In other examples, the prediction engine 20a, the diagnostic evaluator 25a, and the reporter 30a may each be executed on a separate processor. In further examples, the prediction engine 20a, the diagnostic evaluator 25a, and the reporter 30a may be operated on a separate machine, such as from a software as a service provider or in a virtual cloud server.

[0043] The training engine 40a is to train the prediction model used by the prediction engine based on a local confirmation received from the device 100. The manner by which the training engine 40a trains the prediction model is not limited and may be dependent on the prediction model used. For example, if the prediction mode is a rules-based model where the rules are stored in a database 510a, the local confirmation received indicating that a component is about to fail or not may be validated by the training engine 40a by comparing the local confirmation with the original prediction generated by the prediction engine 20a. In the case of any discrepancy, the database 510a storing the rules of the prediction model may be updated.

[0044] In some examples, the training engine 40a may solicit a response from the user of the device 100 to run the diagnostic process to collect diagnostic data for providing the local confirmation.
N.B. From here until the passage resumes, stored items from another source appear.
(* ===== verification/LedgerAccept.v ===== *)
(** * The ledger accepts every acceptable block

    The converse of the refinement in [LedgerProps]: a block that continues the
    chain, spends no key image of it, creates no output and uses no nonce again,
    whose mint transactions can be charged and whose configurations are well
    formed is appended, within the limits [appendable] and as long as the database
    has room and commits.  One thing it does not look for is the same key image
    twice within the block. *)

From stdpp Require Import vector strings.
From S2P Require Import Prelude Ord Bytes Lmdb TxOut Membership MerkleTree TxOutStore TxOutStoreProps BlockVersion MaskedAmount Tx TxValidation Multisig Mint MintStore MintStoreProps Block LedgerDb LedgerFrame LedgerProps.

Open Scope N_scope.

Section accept.
Context {T : Type} `{Transaction T} `{!TransactionLaws T} `{!TransactionRoom T} `{Commit T}.
Context `{D : Digests} `{C : TxOutCodec}.
Context `{V : Verifier Ed25519Public Ed25519Signature} `{DG : MintDigests} `{MC : MintCodec}.
Context {Sig Meta : Type} `{LC : LedgerCodec Sig Meta} `{BD : BlockDigests}.
Notation BlockData := (BlockData Sig Meta).
Implicit Types (self : LedgerDB) (t : T) (d : BlockData) (chain : list BlockData).

Abbreviation d_outputs d := (outputs (bd_contents d)).
Abbreviation d_images d := (key_images (bd_contents d)).
Abbreviation d_mints d := (mint_txs (bd_contents d)).
Abbreviation d_configs d := (validated_mint_config_txs (bd_contents d)).

(** A block that can follow the chain. *)
Record acceptable chain d : Prop := {
  ac_valid : valid_next chain d;
  ac_images : ∀ d' k, d' ∈ chain → k ∈ d_images d → k ∉ d_images d';
  ac_hashes : NoDup (tx_out_hash <$> chain_outputs chain ++ d_outputs d);
  ac_keys : NoDup (public_key <$> chain_outputs chain ++ d_outputs d);
  ac_mints : ∃ m m', chain_active chain m ∧ steps mint_step m (d_mints d) m';
  ac_nonces : NoDup (tx_nonce <$> d_mints d) ∧
    ∀ tx, tx ∈ d_mints d → length (mint_nonce (mint_prefix tx)) = 64%nat ∧
      ∀ d' tx', d' ∈ chain → tx' ∈ d_mints d' → mint_key tx' ≠ mint_key tx;
  ac_configs : NoDup (config_key <$> d_configs d) ∧
    ∀ v, v ∈ d_configs d → check_mint_config (mint_config_tx v) = Ok tt ∧
      length (mct_nonce (mct_prefix (mint_config_tx v))) = 64%nat ∧
      ∀ d' v', d' ∈ chain → v' ∈ d_configs d' → config_key v' ≠ config_key v
}.

(** ** Validation *)

Lemma refuse_none {A} (f : A → dbm T bool) e l t :
  (∀ a, a ∈ l → f a t = Done (Ok false, t)) → refuse f e l t = Done (Ok tt, t).
Proof.
  unfold refuse. induction l as [|x l IH]; intros Hf; [done|]. simpl.
  assert ((let@ b := f x in if b then dfail e else dret tt) t = Done (Ok tt, t)) as E.
  { dstep (Hf x ltac:(by left)). done. }
  dstep E. apply IH. intros a Ha. apply Hf. by right.
Qed.

Lemma contains_key_image_unspent self chain t k :
  ledger_ok self t chain → (∀ d, d ∈ chain → k ∉ d_images d) →
  contains_key_image self k t = Done (Ok false, t).
Proof.
  intros Hok Hk. unfold contains_key_image.
  by dstep (check_key_image_unspent self t chain k Hok Hk).
Qed.

Lemma contains_key_fresh self t txs (key : CompressedRistrettoPublic) :
  store_ok (tx_out_store self) t txs → (∀ o, o ∈ txs → public_key o ≠ key) →
  contains_tx_out_public_key self key t = Done (Ok false, t).
Proof.
  intros [_ [_ _ _ [_ Hnone]] _] Hk. unfold contains_tx_out_public_key, get_tx_out_index_by_public_key.
  unfold dbind, get. by rewrite (Hnone key Hk).
Qed.

Lemma nonce_lookup_free db tok nonce t :
  db_get t db (nonce_key nonce tok) = Err LmdbNotFound → nonce_lookup db tok nonce t = Done (Ok None, t).
Proof. intros E. unfold nonce_lookup, try_get, dbind. by rewrite E. Qed.

Lemma validate_position_accepts self env chain d t :
  ledger_ok self env chain → valid_next chain d →
  validate_position self env (bd_block d) t = Done (Ok tt, t).
Proof.
  intros Hok Hv. destruct Hv as [Ho Hp Hi Hver _ _ _ _ _ _ _].
  assert (in_ro env (num_blocks self) t = Done (Ok (len chain), t)) as En
    by (unfold in_ro; by rewrite (num_blocks_ok _ _ _ Hok)).
  unfold validate_position. dstep En. rewrite Hi.
  destruct (last chain) as [p|] eqn:El.
  - assert (0 < len chain) as Hpos by (destruct chain; [done|rewrite len_cons; lia]).
    rewrite (proj2 (N.eqb_neq _ _)) by lia.
    assert (in_ro env (get_block self (u64_sub (len chain) 1)) t = Done (Ok (bd_block p), t)) as Eb
      by (unfold in_ro; by rewrite (last_block_ok self env chain p)).
    dstep Eb. destruct (Hp p eq_refl) as [Hle Hpar].
    rewrite (proj2 (N.ltb_ge _ _) Hle), (proj2 (N.ltb_ge _ _) Hver). simpl.
    rewrite N.eqb_refl. simpl. rewrite bool_decide_false; [done|]. rewrite Hpar. intros Hn. by apply Hn.
  - apply last_None in El. subst chain. destruct (Ho eq_refl) as [-> ->].
    rewrite bool_decide_false; [done|]. intros Hn. by apply Hn.
Qed.

Lemma validate_shape_accepts chain d : valid_next chain d → validate_shape (bd_block d) (bd_contents d) = Ok tt.
Proof.
  intros [_ _ Hi _ Hout Hm Him Hc Ham _ _]. unfold validate_shape.
  rewrite !ValidationProps.if_Err_Ok. split_and!; [..|done].
  - apply andb_false_iff. rewrite !bool_decide_eq_false. done.
  - by apply N.ltb_ge.
  - rewrite !andb_false_iff, negb_false_iff, N.eqb_eq, Hi.
    destruct chain as [|p chain]; [by left; left|]. destruct Him as [Hk|[Hk|Hk]]; [done|..].
    + left. right. by apply bool_decide_eq_false.
    + right. left. by apply bool_decide_eq_false.
    + right. right. by apply bool_decide_eq_false.
  - apply bool_decide_eq_false. rewrite Hc. intros Hn. by apply Hn.
  - apply not_true_iff_false. intros (o & Ho & Hneg)%existsb_exists.
    apply list_elem_of_In in Ho. apply Ham in Ho. unfold get_masked_amount in Hneg.
    by destruct (masked_amount o).
Qed.

Lemma validate_accepts self env chain d :
  ledger_ok self env chain → acceptable chain d →
  validate_append_block self env (bd_block d) (bd_contents d) (bd_metadata d) env = Done (Ok tt, env).
Proof.
  intros Hok [Hv Him _ Hkeys _ [_ Hn] [_ Hcn]]. unfold validate_append_block.
  dstep (validate_position_accepts self env chain d env Hok Hv).
  assert (dresult (validate_shape (bd_block d) (bd_contents d)) env = Done (Ok tt, env)) as Es
    by (unfold dresult; by rewrite (validate_shape_accepts chain)).
  dstep Es.
  rewrite (dbind_Done _ _ env tt env).
  2:{ apply refuse_none. intros k Hk. eapply contains_key_image_unspent; [done|].
      intros d' Hd'. by apply Him. }
  rewrite (dbind_Done _ _ env tt env).
  2:{ apply refuse_none. intros o Ho. eapply contains_key_fresh; [apply (lo_store _ _ _ Hok)|].
      intros o' Ho' E. rewrite fmap_app, NoDup_app in Hkeys. destruct Hkeys as (_ & Hdis & _).
      apply (Hdis (public_key o)); [rewrite <-E|]; by apply list_elem_of_fmap_2. }
  rewrite (vn_id _ _ Hv). simpl.
  rewrite (dbind_Done _ _ env tt env).
  2:{ apply refuse_none. intros tx Htx. unfold mint_nonce_seen, check_mint_tx_nonce.
      dstep (nonce_lookup_free _ _ _ _ (lo_nonces _ _ _ Hok (mint_key tx)
        (λ d' tx' Hd' Htx', proj2 (Hn tx Htx) d' tx' Hd' Htx'))). done. }
  rewrite (dbind_Done _ _ env tt env).
  2:{ apply refuse_none. intros v Hvin. unfold config_nonce_seen, check_mint_config_tx_nonce.
      dstep (nonce_lookup_free _ _ _ _ (lo_config_nonces _ _ _ Hok (config_key v)
        (λ d' v' Hd' Hv', proj2 (proj2 (Hcn v Hvin)) d' v' Hd' Hv'))). done. }
  unfold BlockVersion_try_from. pose proof (vn_version _ _ Hv) as Hver. unfold MAX_BLOCK_VERSION in Hver.
  rewrite (proj2 (N.leb_le _ _) Hver). unfold dbind, dresult, map_err.
  unfold require_block_metadata, VERSION_THREE.
  destruct (N.leb_spec 3 (version (bd_block d))) as [H3|]; [|done].
  rewrite bool_decide_false by (by apply (vn_metadata _ _ Hv)). done.
Qed.

(** ** Writing *)

(** A computation succeeds. *)
Definition succeeds {A} (m : dbm T A) t : Prop := ∃ a t', m t = Done (Ok a, t').

Lemma succeeds_bind {A B} (m : dbm T A) (k : A → dbm T B) t :
  succeeds m t → (∀ a t', m t = Done (Ok a, t') → succeeds (k a) t') → succeeds (dbind m k) t.
Proof. intros (a & t' & E) Hk. unfold succeeds. dstep E. by apply Hk. Qed.

Lemma put_succeeds t db k v f :
  valid_key k → f = FlagsEmpty ∨ db_get t db k = Err LmdbNotFound → succeeds (put db k v f) t.
Proof. intros Hk Hf. destruct (put_step t db k v f Hk Hf) as (t' & E & _). by exists tt, t'. Qed.

(** Writing key images looks for each of them in the environment only. *)
Lemma write_key_images_succeeds self env i l t :
  (∀ k, k ∈ l → contains_key_image self k env = Done (Ok false, env)) →
  succeeds (write_key_images self env i l) t.
Proof.
  intros Hl. unfold write_key_images. apply succeeds_bind; [|intros; apply put_succeeds;
    [apply valid_key_u64|by left]].
  revert t. induction l as [|k l IH]; intros t; [by exists tt, t|]. simpl.
  apply succeeds_bind; [|intros ? t1 _; apply IH; intros; apply Hl; by right].
  unfold write_key_image. unfold succeeds.
  assert (in_ro env (contains_key_image self k) t = Done (Ok false, t)) as E
    by (unfold in_ro; by rewrite (Hl k ltac:(by left))).
  dstep E. apply put_succeeds; [apply valid_key_32|by left].
Qed.

Lemma tx_outs_loop_succeeds self env b outs : ∀ t txs,
  ledger_wf self → store_ok (tx_out_store self) t txs → len txs + len outs <= 2 ^ 63 →
  (∀ o, o ∈ outs → contains_tx_out_public_key self (public_key o) env = Done (Ok false, env)) →
  NoDup (tx_out_hash <$> txs ++ outs) → NoDup (public_key <$> txs ++ outs) →
  (∀ i, len txs <= i → i < u64_modulus →
     db_get t (block_number_by_tx_out_index self) (u64_to_key_bytes i) = Err LmdbNotFound) →
  succeeds (dfor (write_tx_out self env b) outs) t.
Proof.
  induction outs as [|o outs IH]; intros t txs Hwf Hok Hcap Hnew Hh Hk Hfree; [by exists tt, t|].
  rewrite len_cons in Hcap. simpl.
  assert (∀ o', o' ∈ txs → tx_out_hash o' ≠ tx_out_hash o ∧ public_key o' ≠ public_key o) as Hf.
  { intros o' Ho'. rewrite fmap_app, NoDup_app in Hh, Hk. destruct Hh as (_ & Hh & _), Hk as (_ & Hk & _).
    split; intros E.
    - apply (Hh (tx_out_hash o')); [by apply list_elem_of_fmap_2|]. rewrite E. by left.
    - apply (Hk (public_key o')); [by apply list_elem_of_fmap_2|]. rewrite E. by left. }
  assert (len txs + 1 <= 2 ^ 63) as Hcap1 by lia.
  assert (in_ro env (contains_tx_out_public_key self (public_key o)) t = Done (Ok false, t)) as E0
    by (unfold in_ro; by rewrite (Hnew o ltac:(by left))).
  destruct (push_ok (tx_out_store self) t txs o) as (t1 & Ep & Hok1);
    [by apply ledger_wf_store|done..|].
  assert (same_db (block_number_by_tx_out_index self) t t1) as Hs
    by (apply (push_touches _ _ _ _ _ Ep); db_notin).
  destruct (put_step t1 (block_number_by_tx_out_index self) (u64_to_key_bytes (len txs)) b NO_OVERWRITE)
    as (t2 & E2 & P2 & S2); [apply valid_key_u64|right; rewrite Hs; apply Hfree; unfold u64_modulus; lia|].
  assert (write_tx_out self env b o t = Done (Ok tt, t2)) as Ew.
  { unfold write_tx_out. dstep E0. by dstep Ep. }
  unfold succeeds. dstep Ew.
  apply (IH t2 (txs ++ [o]) Hwf).
  - eapply store_ok_same; [|exact Hok1]. intros db Hdb. apply S2. intros ->. revert Hdb.
    change (block_number_by_tx_out_index self ∉ store_dbs (tx_out_store self)). db_notin.
  - rewrite len_snoc. lia.
  - intros o' Ho'. apply Hnew. by right.
  - by rewrite <-app_assoc.
  - by rewrite <-app_assoc.
  - rewrite len_snoc. intros i Hge Hlt. rewrite (get_put_other _ _ _ _ _ _ _ _ P2).
    + rewrite Hs. apply Hfree; lia.
    + intros [_ E]%pair_eq. revert E. apply key_eq_ne; unfold u64_modulus in *; lia.
Qed.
In particular, the message may indicate that there is no predicted issue with device 100 and that the diagnostic data is for training purposes to improve the operation of the system 200. In particular, the message may indicate that participation may be voluntary.
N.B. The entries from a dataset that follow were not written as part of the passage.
(* ===== verification/Ristretto.v ===== *)
(** * Scalars, curve points and Pedersen commitments

    What [crypto/ring-signature] and [transaction/core] use of the Ristretto
    group.  Scalars, points, the hash functions and the stream cipher come from
    third-party crates ([curve25519-dalek], [blake2], [hkdf], [aes], [ctr],
    [schnorrkel]) and are the class [Curve]; the class [CurveLaws] states that
    they are a module of scalars acting on a commutative group and that
    compression is injective.  The generators, the Pedersen commitments, the
    hash to a point and the key image are translated from the sources. *)

From stdpp Require Import vector strings.
From S2P Require Import Prelude Ord Bytes BlockVersion TxOut MaskedAmount.

Open Scope N_scope.

Class Curve : Type := {
  scalar : Type;
  scalar_eq_dec :: EqDecision scalar;
  s_zero : scalar;
  s_add : scalar → scalar → scalar;
  s_sub : scalar → scalar → scalar;
  s_mul : scalar → scalar → scalar;
  (** [Scalar::from] a [u64], [as_bytes], [from_bytes_mod_order], [from_hash]. *)
  s_of_u64 : N → scalar;
  s_bytes : scalar → bytes32;
  s_from_bytes : bytes32 → scalar;
  s_from_wide : vec byte 64 → scalar;
  point : Type;
  point_eq_dec :: EqDecision point;
  basepoint : point;
  p_identity : point;
  p_add : point → point → point;
  p_sub : point → point → point;
  p_mul : scalar → point → point;
  (** [RistrettoPoint::from_hash], [compress] and [decompress]. *)
  p_from_wide : vec byte 64 → point;
  compress : point → bytes32;
  decompress : bytes32 → option point;
  (** [Blake2b512], [Hkdf::<Sha512>], the keystream of AES-256 in counter mode
      and [sign_schnorrkel]. *)
  blake512 : bytes → vec byte 64;
  hkdf_sha512 : bytes → bytes32 → bytes → ∀ n : nat, vec byte n;
  aes256ctr : bytes → bytes → ∀ n : nat, vec byte n;
  sign_schnorrkel : scalar → bytes → bytes → bytes
}.

(** The laws of the group and of its encoding. *)
Class CurveLaws `{Curve} : Prop := {
  s_add_comm a b : s_add a b = s_add b a;
  s_add_assoc a b c : s_add a (s_add b c) = s_add (s_add a b) c;
  s_zero_l a : s_add s_zero a = a;
  s_mul_comm a b : s_mul a b = s_mul b a;
  s_sub_add a b : s_add (s_sub a b) b = a;
  s_add_sub a b : s_sub (s_add a b) b = a;
  s_of_u64_add m n : s_of_u64 (m + n) = s_add (s_of_u64 m) (s_of_u64 n);
  s_from_bytes_bytes a : s_from_bytes (s_bytes a) = a;
  p_identity_l p : p_add p_identity p = p;
  p_add_comm p q : p_add p q = p_add q p;
  p_add_assoc p q r : p_add p (p_add q r) = p_add (p_add p q) r;
  p_add_sub p q : p_sub (p_add p q) q = p;
  p_mul_s_add a b p : p_mul (s_add a b) p = p_add (p_mul a p) (p_mul b p);
  p_mul_p_add a p q : p_mul a (p_add p q) = p_add (p_mul a p) (p_mul a q);
  p_mul_mul a b p : p_mul a (p_mul b p) = p_mul (s_mul a b) p;
  decompress_compress p : decompress (compress p) = Some p
}.

Section ristretto.
Context `{C : Curve}.

(** [RistrettoPublic::from(&RistrettoPrivate)]. *)
Definition public_of (x : scalar) : point := p_mul x basepoint.

Definition HASH_TO_POINT_DOMAIN_TAG : bytes := str_bytes "mc_onetime_key_hash_to_point".
Definition HASH_TO_SCALAR_DOMAIN_TAG : bytes := str_bytes "mc_onetime_key_hash_to_scalar".
Definition RING_MLSAG_CHALLENGE_DOMAIN_TAG : bytes := str_bytes "mc_ring_mlsag_challenge".

(** [B_BLINDING]. *)
Definition B_BLINDING : point := basepoint.

Record PedersenGens := mkPedersenGens { B : point; B_blinding : point }.

(** [PedersenGens::commit]. *)
Definition commit (g : PedersenGens) (value blinding : scalar) : point :=
  p_add (p_mul value (B g)) (p_mul blinding (B_blinding g)).

(** The exclusive or of two bytes and of two strings of bytes. *)
Definition byte_xor (a b : byte) : byte := u8 (N.lxor (Byte.to_N a) (Byte.to_N b)).
Definition bytes_xor (a b : bytes) : bytes := zip_with byte_xor a b.

(** [generators]: the token id is written over the first eight bytes of the
    compressed base point. *)
Definition generators (token_id : N) : PedersenGens :=
  let id_bytes := le_bytes 8 token_id in
  let buf := vec_to_list (compress basepoint) in
  let buf := bytes_xor (take 8 buf) id_bytes ++ drop 8 buf in
  mkPedersenGens (p_from_wide (blake512 (HASH_TO_POINT_DOMAIN_TAG ++ buf))) B_BLINDING.

(** [hash_to_point]. *)
Definition hash_to_point (ristretto_public : point) : point :=
  p_from_wide (blake512 (HASH_TO_POINT_DOMAIN_TAG ++ vec_to_list (compress ristretto_public))).

(** [hash_to_scalar] of [onetime_keys.rs]. *)
Definition hash_to_scalar (p : point) : scalar :=
  s_from_wide (blake512 (HASH_TO_SCALAR_DOMAIN_TAG ++ vec_to_list (compress p))).

(** [KeyImage::from(&RistrettoPrivate)]. *)
Definition key_image_of (x : scalar) : bytes32 :=
  compress (p_mul x (hash_to_point (public_of x))).

(** [Commitment::new] and [CompressedCommitment::new]. *)
Definition Commitment_new (value : N) (blinding : scalar) (g : PedersenGens) : point :=
  commit g (s_of_u64 value) blinding.
Definition CompressedCommitment_new (value : N) (blinding : scalar) (g : PedersenGens) : bytes32 :=
  compress (Commitment_new value blinding g).

(** The functions the masked amounts are built from. *)
#[export] Instance curve_amount_crypto : AmountCrypto := {|
  Scalar := scalar;
  scalar_bytes := s_bytes;
  blake2b512 := blake512;
  scalar_from_wide := s_from_wide;
  hkdf := hkdf_sha512;
  pedersen := λ value blinding token_id,
    CompressedCommitment_new value blinding (generators token_id)
|}.
End ristretto.

Section laws.
Context `{CL : CurveLaws}.

Lemma compress_inj p q : compress p = compress q → p = q.
Proof.
  intros E. apply (inj Some). by rewrite <-(decompress_compress p), <-(decompress_compress q), E.
Qed.

Lemma p_sub_unique p q r : p_add r q = p → p_sub p q = r.
Proof. intros <-. apply p_add_sub. Qed.

Lemma s_add_cancel a b c : s_add a c = s_add b c → a = b.
Proof. intros E. rewrite <-(s_add_sub a c), E. apply s_add_sub. Qed.

Lemma p_add_cancel p q r : p_add p r = p_add q r → p = q.
Proof. intros E. rewrite <-(p_add_sub p r), E. apply p_add_sub. Qed.

Lemma p_sub_self p : p_sub p p = p_identity.
Proof. apply p_sub_unique, p_identity_l. Qed.

Lemma p_mul_zero p : p_mul s_zero p = p_identity.
Proof. apply (p_add_cancel _ _ (p_mul s_zero p)). by rewrite <-p_mul_s_add, s_zero_l, p_identity_l. Qed.

Lemma p_mul_comm a b p : p_mul a (p_mul b p) = p_mul b (p_mul a p).
Proof. by rewrite !p_mul_mul, s_mul_comm. Qed.

Lemma p_mul_s_sub a b p : p_add (p_mul (s_sub a b) p) (p_mul b p) = p_mul a p.
Proof. by rewrite <-p_mul_s_add, s_sub_add. Qed.

(** A response closes the ring: [(alpha - c * x) * P + c * (x * P) = alpha * P]. *)
Lemma response_closes alpha c x p :
  p_add (p_mul (s_sub alpha (s_mul c x)) p) (p_mul c (p_mul x p)) = p_mul alpha p.
Proof. by rewrite p_mul_mul, p_mul_s_sub. Qed.

(** Two commitments to one value differ by a multiple of the base point. *)
Lemma commitment_difference g value blinding output_blinding :
  p_sub (Commitment_new value output_blinding g) (Commitment_new value blinding g)
  = p_mul (s_sub output_blinding blinding) (B_blinding g).
Proof.
  apply p_sub_unique. unfold Commitment_new, commit.
  by rewrite p_add_assoc, (p_add_comm (p_mul (s_sub _ _) _)), <-p_add_assoc, p_mul_s_sub.
Qed.
End laws.

(** Masking twice with the same string gives the bytes back. *)
Lemma byte_xor_twice a b : byte_xor (byte_xor a b) b = a.
Proof.
  apply (inj Some). rewrite <-(Byte.of_to_N a), <-(Byte.of_to_N (byte_xor _ _)). f_equal.
  unfold byte_xor. pose proof (to_N_lt a). pose proof (to_N_lt b).
  assert (N.lxor (Byte.to_N a) (Byte.to_N b) < 2 ^ 8) by (apply lxor_lt; done).
  rewrite !to_N_u8. rewrite (N.mod_small (N.lxor (Byte.to_N a) (Byte.to_N b))) by done.
  rewrite xor_unmask. by apply N.mod_small.
Qed.

Lemma bytes_xor_twice a k : length a = length k → bytes_xor (bytes_xor a k) k = a.
Proof.
  revert k. induction a as [|x a IH]; intros [|y k] E; simplify_eq/=; [done|].
  by rewrite byte_xor_twice, IH.
Qed.

(** ** A model of the laws: the field and the group with two elements *)

Definition bit_vec (b : bool) : bytes32 := vreplicate 32 (u8 (if b then 1 else 0)).

Definition bit_curve : Curve := {|
  scalar := bool;
  s_zero := false;
  s_add := xorb;
  s_sub := xorb;
  s_mul := andb;
  s_of_u64 := N.odd;
  s_bytes := bit_vec;
  s_from_bytes := λ v, bool_decide (v = bit_vec true);
  s_from_wide := λ v, N.odd (be_value (vec_to_list v));
  point := bool;
  basepoint := true;
  p_identity := false;
  p_add := xorb;
  p_sub := xorb;
  p_mul := andb;
  p_from_wide := λ v, N.odd (be_value (vec_to_list v));
  compress := bit_vec;
  decompress := λ v, if bool_decide (v = bit_vec true) then Some true
                     else if bool_decide (v = bit_vec false) then Some false else None;
  blake512 := λ l, vreplicate 64 (u8 (be_value l));
  hkdf_sha512 := λ salt ikm info n, vreplicate n (u8 (be_value (vec_to_list ikm ++ info)));
  aes256ctr := λ key nonce n, vreplicate n (u8 (be_value (key ++ nonce)));
  sign_schnorrkel := λ x ctx msg, u8 (if x then 1 else 0) :: msg
|}.

Lemma bit_curve_laws : @CurveLaws bit_curve.
Proof.
  split; try (repeat intros []; reflexivity). intros m n. apply N.odd_add.
Qed.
[0045] In other examples where the prediction model involves a machine learning or artificial intelligence model, the local confirmation may be added to the database 510a as additional training data used by the training engine 40a to train the prediction model.
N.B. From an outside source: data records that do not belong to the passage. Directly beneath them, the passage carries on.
(** [AccountKey::subaddress]. *)
Definition subaddress (self : AccountKey) (index : N) : PublicAddress :=
  let view_public := public_of (subaddress_view_private self index) in
  let spend_public := public_of (subaddress_spend_private self index) in
  let sig :=
    if negb (bool_decide (ak_fog_report_url self = []))
    then sign_authority (subaddress_view_private self index) (fog_authority_spki self)
    else [] in
  mkPublicAddress view_public spend_public (ak_fog_report_url self) (ak_fog_report_id self) sig.

Definition default_subaddress (self : AccountKey) : PublicAddress := subaddress self DEFAULT_SUBADDRESS_INDEX.
Definition change_subaddress (self : AccountKey) : PublicAddress := subaddress self CHANGE_SUBADDRESS_INDEX.
Definition gift_code_subaddress (self : AccountKey) : PublicAddress := subaddress self GIFT_CODE_SUBADDRESS_INDEX.

(** [ViewAccountKey], an account that cannot spend. *)
Record ViewAccountKey := mkViewAccountKey {
  vk_view_private_key : scalar;
  vk_spend_public_key : point
}.

(** [From<&AccountKey>]. *)
Definition ViewAccountKey_from (k : AccountKey) : ViewAccountKey :=
  mkViewAccountKey (view_private_key k) (public_of (spend_private_key k)).

(** [ViewAccountKey::subaddress]: never with fog. *)
Definition vk_subaddress (self : ViewAccountKey) (index : N) : PublicAddress :=
  let '(view_public, spend_public) :=
    public_subaddress (vk_view_private_key self) (vk_spend_public_key self) index in
  mkPublicAddress view_public spend_public [] [] [].

Definition vk_subaddress_spend_public (self : ViewAccountKey) (index : N) : point :=
  (public_subaddress (vk_view_private_key self) (vk_spend_public_key self) index).2.
Definition vk_subaddress_view_public (self : ViewAccountKey) (index : N) : point :=
  (public_subaddress (vk_view_private_key self) (vk_spend_public_key self) index).1.

(** ** Memos *)

(** [MemoPayload] and [EncryptedMemo] hold 66 bytes. *)
Definition MEMO_LEN : nat := 66.

Definition MemoPayload_default : bytes := replicate MEMO_LEN (u8 0).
[0046] Various advantages will now become apparent to a person of skill in the art. For example, the system 200 may benefit from having a hardware failure prediction carried out on a server 10 based on telemetry data received from a device 100 and the benefit of have a local confirmation from the device 100 prior to implementing any corrective measures. In particular, this will increase the accuracy the prediction generated at the server to reduce unnecessary hardware replaces to reduce costs. In addition, by carrying out the local diagnosis process on healthy machines periodically, the prediction engine 20 of a server 10 may be trained to increase the accuracy of future predictions.

[0047] It should be recognized that features and aspects of the various examples provided above may be combined into further examples that also fall within the scope of the present disclosure.